The test drive over, Setty is still not saying much when he walks his customer into the showroom. He has learned that the man intends to pay cash for the car, and cash customers are the hardest to sell. If a customer is financing a car, a salesman can find wiggle room in the down payment or the monthly payment, depending on the customer’s needs. But with cash customers, the only bargaining chip is the bottom-line price, and often customers have unrealistic expectations about what a car should cost.

Setty pulls out a ledger with the invoice prices of all the models the dealership has on hand and finds the one his customer test drove. He spreads the ledger out so his customer can see the numbers.

“What you pay for a Camry is only $350 over invoice,” Setty tells him, pointing to the invoice price of $18,518.

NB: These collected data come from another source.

(* ===== verification/Vrrp.v ===== *)
(** * VRRP v3: virtual router, advertisement codec ([src/src/vrrp.rs])

    [VirtualRouter] and its operations are the state machine; [encode_advertisement],
    [parse_advertisement] and [ones_complement_checksum] the codec.  The
    [&mut self] methods return the new router beside their result; [VrrpLoop]
    holds the control loop around them. *)

From S2P Require Import Prelude Net.

(** ** Data *)

(** [224.0.0.18] and the IP protocol number. *)
Definition VRRP_MCAST : Ipv4Addr := Ipv4 224 0 0 18.
Definition IPPROTO_VRRP : Z := 112.

Inductive State := Initialize | Backup | Master.

#[export] Instance State_eq_dec : EqDecision State.
Proof. solve_decision. Defined.

(** The handle's state byte, as [Handle::set] stores it. *)
Definition state_byte (s : State) : Z :=
  match s with Backup => 1 | Master => 2 | Initialize => 0 end.

(** [Handle::state]: what the stored byte reads as. *)
Definition handle_state (v : Z) : string :=
  if v =? 1 then "backup" else if v =? 2 then "master" else "stopped".

Inductive OnAdvert :=
| Ignore
| ResetTimer (centis : Z)
| AdvertiseNow
| Demoted (centis : Z).

Record VirtualRouter := {
  vrid : Z;
  priority : Z;
  preempt : bool;
  advert_interval_centis : Z;
  master_adver_interval_centis : Z;
  state : State }.

Definition with_state (s : State) (vr : VirtualRouter) : VirtualRouter :=
  {| vrid := vrid vr; priority := priority vr; preempt := preempt vr;
     advert_interval_centis := advert_interval_centis vr;
     master_adver_interval_centis := master_adver_interval_centis vr; state := s |}.

Definition with_master_interval (i : Z) (vr : VirtualRouter) : VirtualRouter :=
  {| vrid := vrid vr; priority := priority vr; preempt := preempt vr;
     advert_interval_centis := advert_interval_centis vr;
     master_adver_interval_centis := i; state := state vr |}.

(** ** The state machine *)

Definition new (vrid priority : Z) (preempt : bool) (advert_interval_secs : Z) : VirtualRouter :=
  let centis := wrap16 (Z.min (wrap64 (Z.max advert_interval_secs 1 * 100)) 0x0fff) in
  {| vrid := vrid; priority := priority; preempt := preempt;
     advert_interval_centis := centis; master_adver_interval_centis := centis;
     state := Initialize |}.

Definition skew_centis (vr : VirtualRouter) : Z :=
  wrap32 ((256 - priority vr) * master_adver_interval_centis vr) / 256.

Definition master_down_interval_centis (vr : VirtualRouter) : Z :=
  wrap32 (3 * master_adver_interval_centis vr + skew_centis vr).

Definition start (healthy : bool) (vr : VirtualRouter) : VirtualRouter * State :=
  let s := if (priority vr =? 255) && healthy then Master else Backup in
  (with_state s vr, s).

Definition on_master_down_timeout (healthy : bool) (vr : VirtualRouter) : VirtualRouter * bool :=
  if bool_decide (state vr = Backup) && healthy
  then (with_master_interval (advert_interval_centis vr) (with_state Master vr), true)
  else (vr, false).

Definition on_health (healthy : bool) (vr : VirtualRouter) : VirtualRouter * bool :=
  if bool_decide (state vr = Master) && negb healthy
  then (with_state Backup vr, true)
  else (vr, false).

Definition on_advertisement (peer_priority : Z) (peer_addr our_addr : Ipv4Addr)
    (peer_interval_centis : Z) (vr : VirtualRouter) : VirtualRouter * OnAdvert :=
  match state vr with
  | Backup =>
      if peer_priority =? 0 then (vr, ResetTimer (skew_centis vr))
      else if negb (preempt vr) || (priority vr <=? peer_priority) then
        let vr' := with_master_interval (Z.max peer_interval_centis 1) vr in
        (vr', ResetTimer (master_down_interval_centis vr'))
      else (vr, Ignore)
  | Master =>
      if peer_priority =? 0 then (vr, AdvertiseNow)
      else if (priority vr <? peer_priority)
              || (peer_priority =? priority vr) && ipv4_gtb peer_addr our_addr then
        let vr' := with_master_interval (Z.max peer_interval_centis 1) (with_state Backup vr) in
        (vr', Demoted (master_down_interval_centis vr'))
      else (vr, Ignore)
  | Initialize => (vr, Ignore)
  end.

(** ** The codec *)

(** The loop over [chunks_exact(2)] and its remainder. *)
Fixpoint sum_words (data : list Z) (sum : Z) : Z :=
  match data with
  | [] => sum
  | [last] => wrap32 (sum + Z.shiftl last 8)
  | a :: b :: rest => sum_words rest (wrap32 (sum + of_be16 a b))
  end.

(** The [while (sum >> 16) != 0] loop; [fold_carries_done] shows that two
    rounds end it for any [u32]. *)
Fixpoint fold_carries (fuel : nat) (sum : Z) : Z :=
  match fuel with
  | O => sum
  | S fuel =>
      if Z.shiftr sum 16 =? 0 then sum
      else fold_carries fuel (wrap32 (Z.land sum 0xffff + Z.shiftr sum 16))
  end.

Definition ones_complement_checksum (data : list Z) : Z :=
  0xffff - wrap16 (fold_carries 2 (sum_words data 0)).

Definition with_pseudo_header (vrrp : list Z) (src : Ipv4Addr) : list Z :=
  octets src ++ octets VRRP_MCAST ++ [0] ++ [wrap8 IPPROTO_VRRP]
  ++ be16 (wrap16 (Z.of_nat (length vrrp))) ++ vrrp.

Definition encode_advertisement (vrid priority advert_interval_centis : Z)
    (vips : list Ipv4Addr) (src : Ipv4Addr) : list Z :=
  let mai := Z.land advert_interval_centis 0x0fff in
  let p := [0x31; vrid; priority; wrap8 (Z.of_nat (length vips))]
             ++ be16 mai ++ [0; 0] ++ concat (map octets vips) in
  let ck := ones_complement_checksum (with_pseudo_header p src) in
  take 6 p ++ be16 ck ++ drop 8 p.

Record Advert := { adv_priority : Z; adv_src : Ipv4Addr; adv_interval_centis : Z }.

His customer is skeptical. He thinks the invoice price listed may not be genuine.

“I’m not a very trusting person,” he tells Setty.

“We are regulated by the DMV, sir,” Setty responds. “We can’t do that.”


“This is what you actually paid for the car?”

Setty nods.

The customer fidgets. Setty leans forward and looks directly into his eyes. Neither man speaks for what seems like several minutes. Finally the customer breaks the silence. He says he will do some more shopping.

“Can we do anything here to save you the headache of looking?” Setty asks him. Unsaid is the salesman’s rule, the first one to speak loses.

Setty suggests that the customer look at some other models at lower prices, but the customer is certain of the model he wants.

“It’s very simple,” Setty tells him. “You know you want that car, right? So the only thing that’s left, basically, is, are you comfortable with the value?”

“The price,” the customer corrects him.

“What can we do to make you comfortable with the price?”

The customer relaxes just a little. He tells Setty that he thinks he’s seen ads for the Camry he wants at lower prices, and though he is uncertain of the exact numbers, he believes another dealership was quoting a lower price, too.

Setty counters the arguments one by one. The ad was a loss leader and the car was not likely to be available at the advertised price; and at $18,500, the other dealership must have been offering a Camry without anti-lock brakes.

“If I got you closer to invoice, would you consider doing something?” Setty asks him.

“How much lower?”

“Why don’t you tell me what you would like me to do.”

The customer wants to pay $18,500. Setty explains that he can’t go under the invoice price. The manufacturer doesn’t offer incentives on Camrys, so the dealership can’t recoup any of the loss.

The customer is paying cash and that means the dealership won’t make any money on financing, either. Still, Setty says, it’s not his decision, and he’ll present the offer to the sales manager.

He returns with a price of $18,618, $100 over invoice. It takes another few minutes to compute the total, including sales tax and license fees, and to review the options included in the car.

“I tell you what. I’ll take the car,” the customer finally says.

Setty leans over to shake his hand. “Congratulations,” he says. It is the first time he has smiled since greeting the customer about an hour earlier.

“It was a nothing deal,” Setty says later.

He will make $50, the minimum commission on a sale, and he passed up another customer to take this one. But Setty is undaunted. He likes the action, no matter how small.

“It’s the ability to make the deal happen,” he says. “Just knowing how to work the customer. Knowing when to stop and when to go.”